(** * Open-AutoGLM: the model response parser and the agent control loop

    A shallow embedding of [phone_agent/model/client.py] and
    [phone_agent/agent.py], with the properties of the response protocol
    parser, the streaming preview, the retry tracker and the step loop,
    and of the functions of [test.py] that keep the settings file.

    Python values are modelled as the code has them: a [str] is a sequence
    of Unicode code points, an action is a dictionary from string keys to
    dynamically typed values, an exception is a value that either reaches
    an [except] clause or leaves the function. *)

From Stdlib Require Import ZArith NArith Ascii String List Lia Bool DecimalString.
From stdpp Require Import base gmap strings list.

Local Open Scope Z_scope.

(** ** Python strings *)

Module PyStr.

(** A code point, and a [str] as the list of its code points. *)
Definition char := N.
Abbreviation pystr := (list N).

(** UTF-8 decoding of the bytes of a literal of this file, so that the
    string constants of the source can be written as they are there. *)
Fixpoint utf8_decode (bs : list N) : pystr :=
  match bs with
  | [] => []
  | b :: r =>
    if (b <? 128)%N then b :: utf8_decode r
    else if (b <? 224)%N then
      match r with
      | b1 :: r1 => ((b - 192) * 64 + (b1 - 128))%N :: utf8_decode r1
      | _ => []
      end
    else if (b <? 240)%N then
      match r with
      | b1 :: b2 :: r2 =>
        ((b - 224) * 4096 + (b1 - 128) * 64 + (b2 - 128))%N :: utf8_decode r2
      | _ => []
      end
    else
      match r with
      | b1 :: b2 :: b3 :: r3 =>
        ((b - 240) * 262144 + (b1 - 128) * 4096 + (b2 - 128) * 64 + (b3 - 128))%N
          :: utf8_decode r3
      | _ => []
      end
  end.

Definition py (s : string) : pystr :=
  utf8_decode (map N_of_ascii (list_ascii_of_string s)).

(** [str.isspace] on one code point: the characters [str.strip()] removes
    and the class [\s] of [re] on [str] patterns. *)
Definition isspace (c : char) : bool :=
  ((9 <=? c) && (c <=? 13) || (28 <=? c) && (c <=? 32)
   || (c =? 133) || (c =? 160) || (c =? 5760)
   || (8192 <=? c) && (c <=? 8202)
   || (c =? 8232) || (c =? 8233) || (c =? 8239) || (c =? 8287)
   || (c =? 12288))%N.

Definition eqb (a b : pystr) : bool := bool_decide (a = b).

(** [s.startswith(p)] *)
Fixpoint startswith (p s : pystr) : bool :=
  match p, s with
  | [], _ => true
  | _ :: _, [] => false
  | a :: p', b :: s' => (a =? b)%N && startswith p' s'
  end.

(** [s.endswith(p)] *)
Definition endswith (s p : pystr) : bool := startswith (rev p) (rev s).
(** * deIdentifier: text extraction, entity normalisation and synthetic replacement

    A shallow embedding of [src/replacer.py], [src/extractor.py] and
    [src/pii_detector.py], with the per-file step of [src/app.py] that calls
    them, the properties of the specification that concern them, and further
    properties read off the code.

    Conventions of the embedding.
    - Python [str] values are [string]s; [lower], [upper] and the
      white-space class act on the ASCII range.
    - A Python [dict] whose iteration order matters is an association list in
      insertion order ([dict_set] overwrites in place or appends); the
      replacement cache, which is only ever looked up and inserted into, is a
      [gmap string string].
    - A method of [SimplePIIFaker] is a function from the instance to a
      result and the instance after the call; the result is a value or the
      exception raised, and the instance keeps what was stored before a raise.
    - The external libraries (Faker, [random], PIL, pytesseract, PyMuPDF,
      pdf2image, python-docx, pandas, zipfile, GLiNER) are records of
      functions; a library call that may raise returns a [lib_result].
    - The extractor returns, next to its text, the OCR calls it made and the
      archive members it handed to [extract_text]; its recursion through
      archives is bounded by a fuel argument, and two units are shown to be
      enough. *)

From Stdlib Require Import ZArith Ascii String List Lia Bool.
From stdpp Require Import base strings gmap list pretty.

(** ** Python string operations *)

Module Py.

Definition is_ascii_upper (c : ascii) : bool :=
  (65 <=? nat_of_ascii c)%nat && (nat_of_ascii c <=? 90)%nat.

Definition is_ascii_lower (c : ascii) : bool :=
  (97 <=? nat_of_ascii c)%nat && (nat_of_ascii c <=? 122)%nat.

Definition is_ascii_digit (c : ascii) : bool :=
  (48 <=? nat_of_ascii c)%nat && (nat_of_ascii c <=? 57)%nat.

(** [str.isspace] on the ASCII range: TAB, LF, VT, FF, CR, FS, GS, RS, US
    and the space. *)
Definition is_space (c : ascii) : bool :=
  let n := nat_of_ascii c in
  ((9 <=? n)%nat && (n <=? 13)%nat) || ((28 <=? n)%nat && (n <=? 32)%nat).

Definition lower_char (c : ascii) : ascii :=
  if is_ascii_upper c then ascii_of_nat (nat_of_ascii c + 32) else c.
* * *
Work request → None of the lines above may be skipped. Transcribe each one exactly.

Exercise output →
(** * Open-AutoGLM: the model response parser and the agent control loop

    A shallow embedding of [phone_agent/model/client.py] and
    [phone_agent/agent.py], with the properties of the response protocol
    parser, the streaming preview, the retry tracker and the step loop,
    and of the functions of [test.py] that keep the settings file.

    Python values are modelled as the code has them: a [str] is a sequence
    of Unicode code points, an action is a dictionary from string keys to
    dynamically typed values, an exception is a value that either reaches
    an [except] clause or leaves the function. *)

From Stdlib Require Import ZArith NArith Ascii String List Lia Bool DecimalString.
From stdpp Require Import base gmap strings list.

Local Open Scope Z_scope.

(** ** Python strings *)

Module PyStr.

(** A code point, and a [str] as the list of its code points. *)
Definition char := N.
Abbreviation pystr := (list N).

(** UTF-8 decoding of the bytes of a literal of this file, so that the
    string constants of the source can be written as they are there. *)
Fixpoint utf8_decode (bs : list N) : pystr :=
  match bs with
  | [] => []
  | b :: r =>
    if (b <? 128)%N then b :: utf8_decode r
    else if (b <? 224)%N then
      match r with
      | b1 :: r1 => ((b - 192) * 64 + (b1 - 128))%N :: utf8_decode r1
      | _ => []
      end
    else if (b <? 240)%N then
      match r with
      | b1 :: b2 :: r2 =>
        ((b - 224) * 4096 + (b1 - 128) * 64 + (b2 - 128))%N :: utf8_decode r2
      | _ => []
      end
    else
      match r with
      | b1 :: b2 :: b3 :: r3 =>
        ((b - 240) * 262144 + (b1 - 128) * 4096 + (b2 - 128) * 64 + (b3 - 128))%N
          :: utf8_decode r3
      | _ => []
      end
  end.

Definition py (s : string) : pystr :=
  utf8_decode (map N_of_ascii (list_ascii_of_string s)).

(** [str.isspace] on one code point: the characters [str.strip()] removes
    and the class [\s] of [re] on [str] patterns. *)
Definition isspace (c : char) : bool :=
  ((9 <=? c) && (c <=? 13) || (28 <=? c) && (c <=? 32)
   || (c =? 133) || (c =? 160) || (c =? 5760)
   || (8192 <=? c) && (c <=? 8202)
   || (c =? 8232) || (c =? 8233) || (c =? 8239) || (c =? 8287)
   || (c =? 12288))%N.

Definition eqb (a b : pystr) : bool := bool_decide (a = b).

(** [s.startswith(p)] *)
Fixpoint startswith (p s : pystr) : bool :=
  match p, s with
  | [], _ => true
  | _ :: _, [] => false
  | a :: p', b :: s' => (a =? b)%N && startswith p' s'
  end.

(** [s.endswith(p)] *)
Definition endswith (s p : pystr) : bool := startswith (rev p) (rev s).
(** * deIdentifier: text extraction, entity normalisation and synthetic replacement

    A shallow embedding of [src/replacer.py], [src/extractor.py] and
    [src/pii_detector.py], with the per-file step of [src/app.py] that calls
    them, the properties of the specification that concern them, and further
    properties read off the code.

    Conventions of the embedding.
    - Python [str] values are [string]s; [lower], [upper] and the
      white-space class act on the ASCII range.
    - A Python [dict] whose iteration order matters is an association list in
      insertion order ([dict_set] overwrites in place or appends); the
      replacement cache, which is only ever looked up and inserted into, is a
      [gmap string string].
    - A method of [SimplePIIFaker] is a function from the instance to a
      result and the instance after the call; the result is a value or the
      exception raised, and the instance keeps what was stored before a raise.
    - The external libraries (Faker, [random], PIL, pytesseract, PyMuPDF,
      pdf2image, python-docx, pandas, zipfile, GLiNER) are records of
      functions; a library call that may raise returns a [lib_result].
    - The extractor returns, next to its text, the OCR calls it made and the
      archive members it handed to [extract_text]; its recursion through
      archives is bounded by a fuel argument, and two units are shown to be
      enough. *)

From Stdlib Require Import ZArith Ascii String List Lia Bool.
From stdpp Require Import base strings gmap list pretty.

(** ** Python string operations *)

Module Py.

Definition is_ascii_upper (c : ascii) : bool :=
  (65 <=? nat_of_ascii c)%nat && (nat_of_ascii c <=? 90)%nat.

Definition is_ascii_lower (c : ascii) : bool :=
  (97 <=? nat_of_ascii c)%nat && (nat_of_ascii c <=? 122)%nat.

Definition is_ascii_digit (c : ascii) : bool :=
  (48 <=? nat_of_ascii c)%nat && (nat_of_ascii c <=? 57)%nat.

(** [str.isspace] on the ASCII range: TAB, LF, VT, FF, CR, FS, GS, RS, US
    and the space. *)
Definition is_space (c : ascii) : bool :=
  let n := nat_of_ascii c in
  ((9 <=? n)%nat && (n <=? 13)%nat) || ((28 <=? n)%nat && (n <=? 32)%nat).

Definition lower_char (c : ascii) : ascii :=
  if is_ascii_upper c then ascii_of_nat (nat_of_ascii c + 32) else c.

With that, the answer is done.